How to complete this task: Beginning with the first line of the data below, set down each line exactly through the line that contains "(** * Exit statuses ([exit.rs]) *)".

(Saved entries)
____

(* ===== verification/VmmControl.v ===== *)
(** The control packets of [crates/soma-vmm/src/control/]: fields, requests and
    replies, as the bytes that cross the socket. *)

From Stdlib Require Import String.
From stdpp Require Import strings.
From S2P Require Import Prelude Bytes VmmContract.
From stdpp Require Import options.

(** * Errors ([error.rs]) *)

Inductive ControlError : Type :=
| ControlError_TooLong
| ControlError_UnknownRequest
| ControlError_MissingField (field : string)
| ControlError_InvalidValue (field : string)
| ControlError_TrailingField.

#[export] Instance ControlError_eq_dec : EqDecision ControlError.
Proof. solve_decision. Defined.

(** [Display], as the reason of a rejected packet. *)
Definition ControlError_display (e : ControlError) : bytes :=
  match e with
  | ControlError_TooLong => str "request exceeds the packet limit"
  | ControlError_UnknownRequest => str "unknown request"
  | ControlError_MissingField field => str "request is missing " ++ str field
  | ControlError_InvalidValue field =>
      str "request field " ++ str field ++ str " is malformed"
  | ControlError_TrailingField => str "request has a trailing field"
  end.

(** * Fields ([field.rs]) *)

(** [str::is_char_boundary] inside a text: the byte there does not continue a
    character. *)
Definition char_boundary_at (l : bytes) : bool :=
  match l with b :: _ => negb ((0x80 <=? b) && (b <=? 0xBF)) | [] => true end.
(* ===== verification/VmmWorker.v ===== *)
(** The jailed worker of [crates/soma-vmm/src/bin/soma-vmm/]: the admission check,
    the bounded session over the control socket and its exit statuses.

    What the kernel and the jail answer is the worker's environment: the packets
    [recv] delivers, the attestations the jail crate makes and whether the
    steady-state filter installs.  A session calls each of them at most once per
    packet, so the environment is given per packet.  What the filter in force kills is
    decided by the programs of [Seccomp]. *)

From Stdlib Require Import String.
From stdpp Require Import strings.
From S2P Require Import Seccomp.
From S2P Require Import Prelude Bytes VmmContract VmmPlatform VmmLedger VmmMachine VmmLifecycle VmmProperties VmmControl JailManifest.
From stdpp Require Import options.

(** * Exit statuses ([exit.rs]) *)

Definition EXIT_OK : Z := 0.
Definition EXIT_NO_MANIFEST : Z := 2.
Definition EXIT_NO_CONTROL : Z := 3.
Definition EXIT_UNCONTAINED : Z := 4.
Definition EXIT_REQUEST_BUDGET : Z := 5.
Definition EXIT_UNSUPPORTED : Z := 6.
Definition EXIT_SUPERVISOR_GONE : Z := 7.

(** * Admission ([admission.rs]) *)

Definition admits_service (report : ProbeReport) : bool :=
  let identities := [report_uid report; report_euid report; report_gid report; report_egid report] in
  report_table_sealed report
  && bool_decide (report_first_bad_slot report = None)
  && (report_pid report =? 1)
  && forallb (fun identity => negb (identity =? 0)) identities
  && (root_entries (report_root report) =? 0)
  && negb (root_writable (report_root report))
  && negb (root_proc_visible (report_root report))
  && negb (root_sys_visible (report_root report)).

(** * Lossy decoding ([String::from_utf8_lossy])

    Every maximal invalid part of the input becomes U+FFFD. *)

Definition REPLACEMENT : bytes := [0xEF; 0xBF; 0xBD].

Definition within (lo hi b : Z) : bool := (lo <=? b) && (b <=? hi).
Definition continuation (b : Z) : bool := within 0x80 0xBF b.

(** The second bytes that may follow the first byte of a three- or four-byte
    character. *)
Definition second_of_three (b1 b2 : Z) : bool :=
  ((b1 =? 0xE0) && within 0xA0 0xBF b2) || (within 0xE1 0xEC b1 && continuation b2) ||
  ((b1 =? 0xED) && within 0x80 0x9F b2) || (within 0xEE 0xEF b1 && continuation b2).
Definition second_of_four (b1 b2 : Z) : bool :=
  ((b1 =? 0xF0) && within 0x90 0xBF b2) || (within 0xF1 0xF3 b1 && continuation b2) ||
  ((b1 =? 0xF4) && within 0x80 0x8F b2).

Fixpoint from_utf8_lossy (l : bytes) : bytes :=
  match l with
  | [] => []
  | b1 :: l1 =>
      if b1 <? 0x80 then b1 :: from_utf8_lossy l1
      else if within 0xC2 0xDF b1 then
        match l1 with
        | b2 :: l2 => if continuation b2 then b1 :: b2 :: from_utf8_lossy l2
                      else REPLACEMENT ++ from_utf8_lossy l1
        | [] => REPLACEMENT
        end
      else if within 0xE0 0xEF b1 then
        match l1 with
        | b2 :: l2 =>
            if second_of_three b1 b2 then
              match l2 with
              | b3 :: l3 => if continuation b3 then b1 :: b2 :: b3 :: from_utf8_lossy l3
                            else REPLACEMENT ++ from_utf8_lossy l2
              | [] => REPLACEMENT
              end
            else REPLACEMENT ++ from_utf8_lossy l1
        | [] => REPLACEMENT
        end
      else if within 0xF0 0xF4 b1 then
        match l1 with
        | b2 :: l2 =>
            if second_of_four b1 b2 then
              match l2 with
              | b3 :: l3 =>
                  if continuation b3 then
                    match l3 with
                    | b4 :: l4 => if continuation b4 then b1 :: b2 :: b3 :: b4 :: from_utf8_lossy l4
                                  else REPLACEMENT ++ from_utf8_lossy l3
                    | [] => REPLACEMENT
                    end
                  else REPLACEMENT ++ from_utf8_lossy l2
              | [] => REPLACEMENT
              end
            else REPLACEMENT ++ from_utf8_lossy l1
        | [] => REPLACEMENT
        end
      else REPLACEMENT ++ from_utf8_lossy l1
  end.

(** * The channel ([channel.rs]) *)

Definition channel_open (slot : Z) : option Z := if slot <=? I32_MAX then Some slot else None.

(** [recv] into the request buffer: the kernel cuts the packet to the buffer, and a
    packet of no bytes is the end of the stream. *)
Definition receive (packet : option bytes) : option bytes :=
  match packet with
  | Some p => match take (Z.to_nat MAX_REQUEST_BYTES) p with [] => None | received => Some received end
  | None => None
  end.

(** * The session ([session.rs]) and the worker ([main.rs]) *)

Record Environment : Type := mkEnvironment {
  (** What [recv] delivers for the [n]-th packet; [None] is an error or the end. *)
  env_packet : nat -> option bytes;
  (** The attestation made for the [n]-th packet, and the one made at the start. *)
  env_attest : nat -> DescriptorManifest -> ProbeReport;
  env_first_attest : DescriptorManifest -> ProbeReport;
  (** Whether [install_filter(Phase::SteadyState)] succeeds then. *)
  env_filter : nat -> bool
}.

Definition MAX_REQUESTS : Z := MAX_OPERATION_RECEIPTS.

Definition FILTER_REASON : bytes := str "the steady-state filter could not be installed".

Definition seal (installed : bool) : Reply :=
  if installed then Reply_Sealed else Reply_Rejected FILTER_REASON.

(** System calls that [attest] makes (the identity getters) and the first one of
    [install_filter] ([PR_SET_NO_NEW_PRIVS]). *)
Definition no_arguments (nr : Z) : SeccompData := mkSeccompData AUDIT_ARCH_X86_64 nr [0; 0; 0; 0; 0; 0].
Definition ATTEST_CALLS : list SeccompData := no_arguments <$> [102; 107; 104; 108].
Definition INSTALL_CALLS : list SeccompData := [mkSeccompData AUDIT_ARCH_X86_64 157 [38; 1; 0; 0; 0; 0]].

(** Whether the filter of a phase kills the process at one of these calls. *)
Definition kills (phase : Phase) (calls : list SeccompData) : bool :=
  existsb (fun d => bool_decide ((program_for phase ≫= fun p => evaluate p d) = Some RET_KILL_PROCESS)) calls.
Arguments kills : simpl never.

(** How a worker ends: it leaves with a status or the kernel kills it ([SIGSYS]). *)
Inductive WorkerExit : Type := Exited (status : Z) | Killed.

(** What one request leads to: the next one, under the filter then in force, or the end. *)
Inductive Turn : Type :=
| Turn_Next (m : Machine UnavailablePlatform) (phase : Phase) (sent : bytes)
| Turn_End (sent : option bytes) (exit : WorkerExit).

Section worker.
Context (env : Environment).

(** [None] is a failed assertion of the ledger. *)
Definition perform (n : nat) (phase : Phase) (m : Machine UnavailablePlatform) (manifest : DescriptorManifest)
    (request : Request) : option Turn :=
  match request with
  | Request_Attest =>
      if kills phase ATTEST_CALLS then Some (Turn_End None Killed)
      else Some (Turn_Next m phase (report_encode (env_attest env n manifest)))
  | Request_Launch l =>
      match launch m l with
      | Some (m, Ok ready) => Some (Turn_Next m phase (encode_reply (Reply_Ready ready)))
      | Some (m, Err failure) => Some (Turn_Next m phase (encode_reply (Reply_Failure failure)))
      | None => None
      end
  | Request_Execute e =>
      match execute m e with
      | Some (m, Ok executed) => Some (Turn_Next m phase (encode_reply (Reply_Executed executed)))
      | Some (m, Err failure) => Some (Turn_Next m phase (encode_reply (Reply_Failure failure)))
      | None => None
      end
  | Request_Stop s =>
      match stop m s with
      | Some (m, Ok stopped) => Some (Turn_End (Some (encode_reply (Reply_Stopped stopped))) (Exited EXIT_OK))
      | Some (m, Err failure) => Some (Turn_Next m phase (encode_reply (Reply_Failure failure)))
      | None => None
      end
  | Request_Seal =>
      if kills phase INSTALL_CALLS then Some (Turn_End None Killed)
      else Some (Turn_Next m (if env_filter env n then SteadyState else phase) (encode_reply (seal (env_filter env n))))
  | Request_Shutdown status => Some (Turn_End None (Exited status))
  end.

____

Response for this exercise:
(* ===== verification/VmmControl.v ===== *)
(** The control packets of [crates/soma-vmm/src/control/]: fields, requests and
    replies, as the bytes that cross the socket. *)

From Stdlib Require Import String.
From stdpp Require Import strings.
From S2P Require Import Prelude Bytes VmmContract.
From stdpp Require Import options.

(** * Errors ([error.rs]) *)

Inductive ControlError : Type :=
| ControlError_TooLong
| ControlError_UnknownRequest
| ControlError_MissingField (field : string)
| ControlError_InvalidValue (field : string)
| ControlError_TrailingField.

#[export] Instance ControlError_eq_dec : EqDecision ControlError.
Proof. solve_decision. Defined.

(** [Display], as the reason of a rejected packet. *)
Definition ControlError_display (e : ControlError) : bytes :=
  match e with
  | ControlError_TooLong => str "request exceeds the packet limit"
  | ControlError_UnknownRequest => str "unknown request"
  | ControlError_MissingField field => str "request is missing " ++ str field
  | ControlError_InvalidValue field =>
      str "request field " ++ str field ++ str " is malformed"
  | ControlError_TrailingField => str "request has a trailing field"
  end.

(** * Fields ([field.rs]) *)

(** [str::is_char_boundary] inside a text: the byte there does not continue a
    character. *)
Definition char_boundary_at (l : bytes) : bool :=
  match l with b :: _ => negb ((0x80 <=? b) && (b <=? 0xBF)) | [] => true end.
(* ===== verification/VmmWorker.v ===== *)
(** The jailed worker of [crates/soma-vmm/src/bin/soma-vmm/]: the admission check,
    the bounded session over the control socket and its exit statuses.

    What the kernel and the jail answer is the worker's environment: the packets
    [recv] delivers, the attestations the jail crate makes and whether the
    steady-state filter installs.  A session calls each of them at most once per
    packet, so the environment is given per packet.  What the filter in force kills is
    decided by the programs of [Seccomp]. *)

From Stdlib Require Import String.
From stdpp Require Import strings.
From S2P Require Import Seccomp.
From S2P Require Import Prelude Bytes VmmContract VmmPlatform VmmLedger VmmMachine VmmLifecycle VmmProperties VmmControl JailManifest.
From stdpp Require Import options.

(** * Exit statuses ([exit.rs]) *)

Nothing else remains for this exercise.